Complex regional pain syndrome (CRPS) typically develops after an injury, surgery, or fracture in one limb. The pain becomes dramatically out of proportion to the original injury, and touch sensitivity is a hallmark. The affected area often shows visible changes: redness, swelling, temperature differences compared to the other limb, and eventually skin thinning or texture changes. CRPS is diagnosed clinically based on this constellation of symptoms, and skin changes are often a required part of that diagnosis.

Sunburn, contact dermatitis, and other inflammatory skin conditions can also make your skin hurt to touch, though these tend to be obvious from visible redness or rash. Stress and anxiety can lower your pain threshold and make existing sensitivity worse, which tracks with research showing that different mental states directly affect how the brain processes allodynia signals.

How Skin Sensitivity Is Treated

Treatment depends entirely on the underlying cause. If a vitamin deficiency or poorly controlled blood sugar is driving nerve damage, correcting that problem can slow or sometimes reverse the sensitivity. For conditions where the nerve damage is already established, treatment focuses on calming the overactive pain signaling.

First-line options for nerve-related skin pain include medications that quiet overexcited nerves (gabapentinoids), certain antidepressants that also dampen pain pathways (tricyclics and SNRIs), and topical treatments applied directly to the painful area. Topical options are particularly useful for localized sensitivity. Lidocaine patches numb the area and are considered first-line local treatment when oral medications aren’t enough. Capsaicin patches, which use a concentrated form of the compound that makes chili peppers hot, work by temporarily overwhelming and then desensitizing pain receptors. In clinical trials for diabetic nerve pain, both lidocaine and high-concentration capsaicin patches showed sustained improvement over 24 weeks. The capsaicin patch can cause temporary burning and prickling at the application site, but serious side effects are uncommon.

For migraine-related skin sensitivity, treating the migraines themselves, particularly reducing their frequency, tends to reduce the skin symptoms as well. For fibromyalgia, a combination approach including exercise, sleep improvement, stress management, and sometimes medications that target central sensitization tends to work better than any single treatment alone.

What to Pay Attention To

Skin sensitivity that appears suddenly, affects one side of the body, or follows a band-like pattern on your torso may signal shingles, even before a rash appears. Sensitivity that starts in your feet and slowly creeps upward suggests progressive nerve damage that benefits from early investigation. Sensitivity that coincides with headaches points toward migraine. And widespread sensitivity paired with fatigue, brain fog, and unrefreshing sleep fits the fibromyalgia pattern.

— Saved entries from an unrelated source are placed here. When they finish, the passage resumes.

(** ** The launch and the packet that overflows the table *)

(** C6: a round of the packet loop that finds room in the current table
    stores its packet and launches nothing.  A round that finds the table
    full, fewer than [num_concurrent] records in the tracker after the
    reclaim pass and no device error launches that table as it stands,
    before the packet of the round is stored, then moves to the next slot
    and stores the packet at index 0 there.  In particular a burst of five
    packets on a data queue, given to the fresh operator with a batch size
    of 2 on a device that reports no error, launches two tables of two
    pointers each (packets 0,1 and 2,3), leaves the pointer of packet 4
    pending with a fill count of 1, and brings [ttl_pkts_recv_] to 5. *)
Theorem launch_precedes_store_of_overflowing_packet
  (E : Env) (w : Op) (burst : AdvNetBurstParams) (idx : Z) :
  (aggr_pkts_recv_ w < batch_size_ w ->
   loop_body E w burst idx = (store_pkt w (payload_ptr w burst idx), Next) /\
   calls (store_pkt w (payload_ptr w burst idx)) = calls w) /\
  (batch_size_ w <= aggr_pkts_recv_ w ->
   length (batch_q_ (after_reclaim E w)) <> 4%nat ->
   last_error E (clock (after_reclaim E w)) = cudaSuccess ->
   let w1 := (launch_batch E w).1 in
   launch_batch E w = (w1, Next) /\
   loop_body E w burst idx = (store_pkt w1 (payload_ptr w1 burst idx), Next) /\
   launched_tables (calls w1)
   = launched_tables (calls w)
     ++ [take (Z.to_nat (batch_size_ w)) (table_of (h_dev_ptrs_ w) (cur_batch_idx_ w))] /\
   h_dev_ptrs_ w1 = h_dev_ptrs_ w /\
   cur_batch_idx_ w1 = Z.rem (cur_batch_idx_ w + 1) num_concurrent /\
   aggr_pkts_recv_ w1 = 0 /\
   calls (store_pkt w1 (payload_ptr w1 burst idx)) = calls w1 /\
   h_dev_ptrs_ (store_pkt w1 (payload_ptr w1 burst idx))
   = store_ptr (h_dev_ptrs_ w) (Z.rem (cur_batch_idx_ w + 1) num_concurrent) 0
               (adv_net_get_pkt_ptr burst idx + header_size_ w)) /\
  (forall max_packet_size hs,
     adv_net_get_q_id burst <> 0 ->
     adv_net_get_num_pkts burst = 5 ->
     (forall n, last_error E n = cudaSuccess) ->
     let r := compute E (initialize 2 max_packet_size hs) (Some burst) in
     r.2 = Completed /\
     launched_tables (calls r.1)
     = [[adv_net_get_pkt_ptr burst 0 + hs; adv_net_get_pkt_ptr burst 1 + hs];
        [adv_net_get_pkt_ptr burst 2 + hs; adv_net_get_pkt_ptr burst 3 + hs]] /\
     pending r.1 = [adv_net_get_pkt_ptr burst 4 + hs] /\
     aggr_pkts_recv_ r.1 = 1 /\
     ttl_pkts_recv_ r.1 = 5).
Proof.
  split; [|split].
  - intros Hlt. unfold loop_body. by rewrite launch_if_full_below.
  - intros Hge H4 Herr w1.
    pose proof (launch_batch_launched_tables E w H4) as Hla.
    destruct (launch_batch_launched E w H4)
      as (Hctl & _ & _ & _ & Hidx & Haggr & Htab & _ & _ & _ & Hhs & _).
    rewrite Herr in Hctl, Hidx. simpl in Hctl, Hidx.
    assert (Hl : launch_batch E w = (w1, Next)).
    { subst w1. destruct (launch_batch E w) as [w2 ctl]. simpl in *. by subst ctl. }
    split; [exact Hl|]. fold w1 in Hla, Hidx, Haggr, Htab, Hhs.
    unfold loop_body. rewrite launch_if_full_reached, Hl by done.
    repeat split; try done.
    unfold payload_ptr. simpl. by rewrite Htab, Hidx, Haggr, Hhs.
  - intros mps hs Hq Hn Herr r.
    destruct (compute_without_saturation E 2 hs [] (initialize 2 mps hs) burst)
      as (w' & Hrun & Hw & _); try done.
    { by apply filling_initialize. }
    { unfold tracked. simpl. lia. }
    { rewrite Hn. simpl. lia. }
    subst r. rewrite Hrun. simpl fst. simpl snd.
    pose proof (compute_completed_pkts E _ burst w' Hrun) as Hpk.
    rewrite Hn in Hpk. change (wrap64 _) with 5 in Hpk.
    destruct (filling_count 2 hs _ w' ltac:(lia) Hw) as [Hlen Hcount].
    pose proof (filling_pending_length 2 hs _ w' Hw) as Hpl.
    destruct Hw as (_ & (Hla & Hacc) & Hr & _).
    unfold burst_ptrs in *. rewrite Hn in *.
    change (Z.to_nat 5) with 5%nat in *. simpl in Hacc, Hlen, Hcount.
    change (Z.max 0 _) with 2 in Hcount.
    assert (Ha : aggr_pkts_recv_ w' = 1) by lia.
    destruct (launched_tables (calls w')) as [|t0 [|t1 [|t2 ls]]];
      simpl in Hcount; try lia.
    inversion Hla as [|? ? H0 Hla']; subst. inversion Hla' as [|? ? H1 _]; subst.
    destruct t0 as [|a0 [|a1 [|a2 t0]]]; try discriminate.
    destruct t1 as [|b0 [|b1 [|b2 t1]]]; try discriminate.
    simpl in Hacc. inversion Hacc as [[E0 E1 E2 E3 Hp]].
    rewrite Hp. done.
Qed.

(** A run of C6: the five-packet burst, batches of two. *)
Lemma launch_precedes_store_of_overflowing_packet_witness :
  launched_tables
    (calls (compute (env_busy 0) (initialize 2 9100 42) (Some (sample_burst 1 5))).1)
  = [[1042; 1142]; [1242; 1342]] /\
  pending (compute (env_busy 0) (initialize 2 9100 42) (Some (sample_burst 1 5))).1 = [1442] /\
  ttl_pkts_recv_ (compute (env_busy 0) (initialize 2 9100 42) (Some (sample_burst 1 5))).1 = 5.
Proof.
  destruct (launch_precedes_store_of_overflowing_packet
              (env_busy 0) (initialize 2 9100 42) (sample_burst 1 5) 0)
    as (_ & _ & H).
  destruct (H 9100 42 ltac:(by vm_compute) eq_refl (fun _ => eq_refl))
    as (_ & Hl & Hp & _ & Ht).
  split; [exact Hl|]. split; [exact Hp|exact Ht].
Defined.

(** ** Round-robin use of the slots *)

Lemma launched_slots_app a b :
  launched_slots (a ++ b) = launched_slots a ++ launched_slots b.
Proof. apply omap_app. Qed.

Lemma launched_slots_polls cs :
  Forall (fun c => is_poll c = true) cs -> launched_slots cs = [].
Proof.
  induction 1 as [|c cs Hc _ IH]; [done|].
  destruct c; try discriminate. exact IH.
Qed.

Lemma launched_slots_launch_calls E w :
  launched_slots (launch_calls E w) = [cur_batch_idx_ w].
Proof. unfold launch_calls. by destruct (DEBUG_CUDA_TIMES E =? 1). Qed.

Lemma free_batch_queue_slots E w :
  launched_slots (calls (free_batch_queue E w)) = launched_slots (calls w).
Proof.
  rewrite free_batch_queue_unfold. simpl. rewrite launched_slots_app.
  rewrite (launched_slots_polls _ (free_batch_queue_loop_polls E _ _)).
  apply app_nil_r.
Qed.

Lemma round_robin_S n :
  round_robin (S n) = round_robin n ++ [Z.of_nat n mod num_concurrent].
Proof. unfold round_robin. by rewrite seq_S, map_app. Qed.

Lemma length_round_robin n : length (round_robin n) = n.
Proof. unfold round_robin. by rewrite length_map, length_seq. Qed.

Lemma map_is_fmap {A B} (f : A -> B) (l : list A) : map f l = f <$> l.
Proof. reflexivity. Qed.

Lemma round_robin_lookup n j x :
  round_robin n !! j = Some x -> (j < n)%nat /\ x = Z.of_nat j mod num_concurrent.
Proof.
  unfold round_robin. rewrite map_is_fmap. intros H.
  apply list_lookup_fmap_Some in H as (i & -> & Hi).
  apply lookup_seq in Hi as [-> Hlt]. done.
Qed.

Lemma ring_free E w : ring w -> ring (free_batch_queue E w).
Proof.
  intros (Hs & Hc & Hd & Hq). unfold ring, ring_slots.
  rewrite free_batch_queue_slots.
  destruct (free_batch_queue_frame E w) as (_ & -> & _).
  rewrite free_batch_queue_unfold. simpl.
  destruct (free_batch_queue_loop_spec E (batch_q_ w) (clock w)) as (k & Hk & -> & _).
  simpl. rewrite length_drop. repeat split; try done; try lia.
  rewrite <- skipn_map, Hq, !skipn_map, drop_drop. do 2 f_equal. lia.
Qed.

Lemma ring_after_launch E w : ring w -> ring_after (launch_batch E w).
Proof.
  intros Hw.
  assert (Hr : ring (after_reclaim E w)).
  { unfold after_reclaim. apply ring_free. exact Hw. }
  destruct (after_reclaim_frame E w) as (_ & F2 & _).
  destruct (decide (length (batch_q_ (after_reclaim E w)) = 4%nat)) as [H4|H4].
  - rewrite launch_batch_saturated by done. unfold ring_after. simpl.
    destruct Hr as (Hs & Hc & Hd & Hq). unfold ring, ring_slots. simpl.
    rewrite launched_slots_app. simpl. rewrite app_nil_r. done.
  - destruct (launch_batch_launched E w H4) as (Hctl & Hcalls & Q & _ & I & _).
    destruct Hr as (Hs & Hc & Hd & Hq). rewrite F2 in Hc.
    assert (Hsl : launched_slots (calls (launch_batch E w).1)
                  = launched_slots (calls (after_reclaim E w)) ++ [cur_batch_idx_ w]).
    { rewrite Hcalls, !launched_slots_app, launched_slots_launch_calls, F2. f_equal.
      destruct (is_cudaSuccess _); by rewrite ?app_nil_r. }
    set (sl := launched_slots (calls (after_reclaim E w))) in *.
    assert (Hring : ring_slots (launch_batch E w).1).
    { unfold ring_slots. rewrite Hsl, length_app. simpl.
      replace (length sl + 1)%nat with (S (length sl)) by lia.
      rewrite round_robin_S. unfold ring_slots in Hs. fold sl in Hs.
      by rewrite <- Hs, Hc. }
    unfold ring_after. rewrite Hctl.
    destruct (is_cudaSuccess (last_error E (clock (after_reclaim E w)))); [|exact Hring].
    split; [exact Hring|]. rewrite Hsl, Q, I, length_app, length_app. simpl.
    split; [|split; [lia|]].
    + rewrite Hc. unfold num_concurrent.
      pose proof (Z.mod_pos_bound (Z.of_nat (length sl)) 4 ltac:(lia)) as Hm.
      rewrite Z.rem_mod_nonneg by lia.
      rewrite Zplus_mod_idemp_l. f_equal. lia.
    + rewrite map_app. simpl. unfold pushed_record. simpl.
      replace (length sl + 1 - (length (batch_q_ (after_reclaim E w)) + 1))%nat
        with (length sl - length (batch_q_ (after_reclaim E w)))%nat by lia.
      rewrite drop_app_le by lia. rewrite map_app. simpl. by rewrite Hq.
Qed.

Lemma ring_after_loop_body E w burst idx : ring w -> ring_after (loop_body E w burst idx).
Proof.
  intros Hw. unfold loop_body, launch_if_full.
  destruct (aggr_pkts_recv_ w >=? batch_size_ w); [|exact Hw].
  pose proof (ring_after_launch E w Hw) as Hl.
  destruct (launch_batch E w) as [w1 [| |c]]; exact Hl.
Qed.

Lemma ring_after_pkt_loop E n idx burst w : ring w -> ring_after (pkt_loop E n idx burst w).
Proof.
  revert idx w. induction n as [|n IH]; intros idx w Hw; [exact Hw|]. simpl.
  pose proof (ring_after_loop_body E w burst idx Hw) as Hb.
  destruct (loop_body E w burst idx) as [w1 [| |c]]; try exact Hb.
  apply IH. exact Hb.
Qed.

A useful detail to track before any medical visit is whether your sensitivity responds more to temperature, steady pressure, or movement across the skin. This distinction helps narrow the diagnosis. Note when it started, whether it’s spreading, and whether anything makes it temporarily better or worse. These details give your doctor considerably more to work with than a general description of “my skin hurts.”